Of all the reasons we love Chief Minister Yogi Adityanath, his ‘shagun kit’ has to be the best. Adityanath’s response to the central government’s Mission Parivar Vikas, which was to be launched on 11 July, World Population Day, was an announcement that newlyweds would be presented with a kit containing condoms, pills and other auspicious items (like nail cutters).
Five months later, to the day, on the 11 of December, the Information and Broadcast Ministry declared that condom ads wouldn’t get airplay between 10 am and 6 pm, deeming them unfit for children’s eyes. A few weeks later, combing the villages of Chitrakoot during sterilization season (winter is good for fast healing, necessary when you have one bed to three women in most sterilization camps), we came across a bunch of kids blowing condom balloons. We won’t say we didn’t chuckle at the irony.

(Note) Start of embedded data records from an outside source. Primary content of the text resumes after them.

(** * Felaco site builder backend: entity helpers and collection lifecycle

    A shallow embedding of the TypeScript backend under
    [felaco-mvp/backend/src]: the [AICredits] and [Payment] entity helpers,
    the slug generator shared by the site and page controllers, and the
    page / section controllers running against a relational store.

    Conventions.
    - Integer columns ([credits], [usedCredits], [order]) are [Z].
    - The [decimal(10,2)] columns of [Payment] are counted in hundredths,
      the scale of the column. [amount], which [processRefund] compares
      with its argument, is a [Decimal]: the number assigned in memory, or
      the string the postgres driver hands back for the column on a
      payment loaded from the database. [refundAmount], which is only
      written, is the number written.
    - Instants ([Date]) are [Z] (milliseconds); the clock reading used by
      [new Date()] is an argument of the operation.
    - JSON blobs ([metadata], [seo], [settings]) are [gmap string string];
      the object spread [{...a, ...b}] is the union [b ∪ a], in which the
      keys of [b] win.
    - Strings are [string]; a character is one code unit in the range
      0..255, so texts are taken in Latin-1. [toLowerCase] and the
      character classes of [generateSlug] are those of JavaScript on that
      range; beyond it two more characters (U+0130 and U+212A) lower-case
      to a letter of the slug alphabet. *)

From Stdlib Require Import ZArith List Bool Ascii String Lia Permutation.
From stdpp Require Import base option list gmap strings pretty.

Local Open Scope Z_scope.

(** Instants. *)
Definition Time := Z.

(** JSON objects with string keys. *)
Abbreviation Blob := (gmap string string).

(** [{...a, ...b}] where [a] may be [undefined]. *)
Definition spread (a : option Blob) (b : Blob) : Blob := b ∪ default ∅ a.

(** An optional string is truthy when it is present and not empty. *)
Definition truthy (s : option string) : bool :=
  match s with
  | Some (String _ _) => true
  | _ => false
  end.

(** [s || dflt] on an optional string. *)
Definition or_string (s : option string) (dflt : string) : string :=
  match s with
  | Some (String c r) => String c r
  | _ => dflt
  end.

As our 1.3 billion population rushes to overtake China’s, government programmes have zeroed in on providing access to birth control in 145 districts of the seven most-populated states. Uttar Pradesh is the highest contributor to the national population. As is well known, women are the cultural and policy-enforced bearers of the brunt of family planning efforts. Over years of reporting on sterilization camps, the narrative on sterilization in India hasn’t changed much, and statistics support this narrative. Female sterilisation accounts for 75 per cent of modern family planning methods used, according to the 2015-2016 National Health Survey. Male sterilization operations, although highly incentivized, are rare, as they are misconstrued to be debilitating: an impossible situation where men are misconstrued to be the main supporters of the family. Consequently, women, and the poorest, are targeted and incentivized (1400 bucks for a tubectomy, 100 bucks for a contraceptive shot!) to have often scarring, traumatic, and failed operations in terrible conditions. So what is the state of other, more harmless forms of contraception which men could get involved with, without stealing their main source of strength? In the build up to the year the latex condom turns 100, and the year that Yogi ji made the shuhaag raat hit national headlines, Khabar Lahariya follows the trail of condoms in rural Bundelkhand.
Interviewing health workers who are responsible for the distribution of condoms (and the shagun kit) in rural areas, it’s clear that the latex contraceptive isn’t seeing much traction. Kiran Devi, an ASHA worker in Karwi giggles coyly when asked if she uses condoms, and says this is a fad for the younger generation. ‘Men in these parts are scoundrels, and they just give the condoms to kids to play with. So now we don’t distribute them, we just give them to people who ask.’ Someone should let the Chief Medical Officer, Ramji Pandey, know about this; he says that the condoms are made freely available in public places (‘chauraha par’), so that even people who are shy of asking can access them. A very serious Kalpana, from Lalitpur says that the condom is something that is used when married women have their period, to prevent infections and such. She says she has no use for them, since her husband works outside the district, and anyway, when she has her period, they ‘have nothing to do with each other’.
Like all government schemes, Mission Parivaar Vikas is built on dovetailing, ‘convergence’ of existing rural health entitlements and infrastructure; and the catch phrase of creating an ‘enabling environment’ in order for the scheme to be effective. Clearly, the ASHA workers haven’t been given this brief. Maybe the anti-Romeos can be given an extension on their social welfare brief in order that Yogi ji’s orders reach the real last-mile beneficiaries of his shagun kit.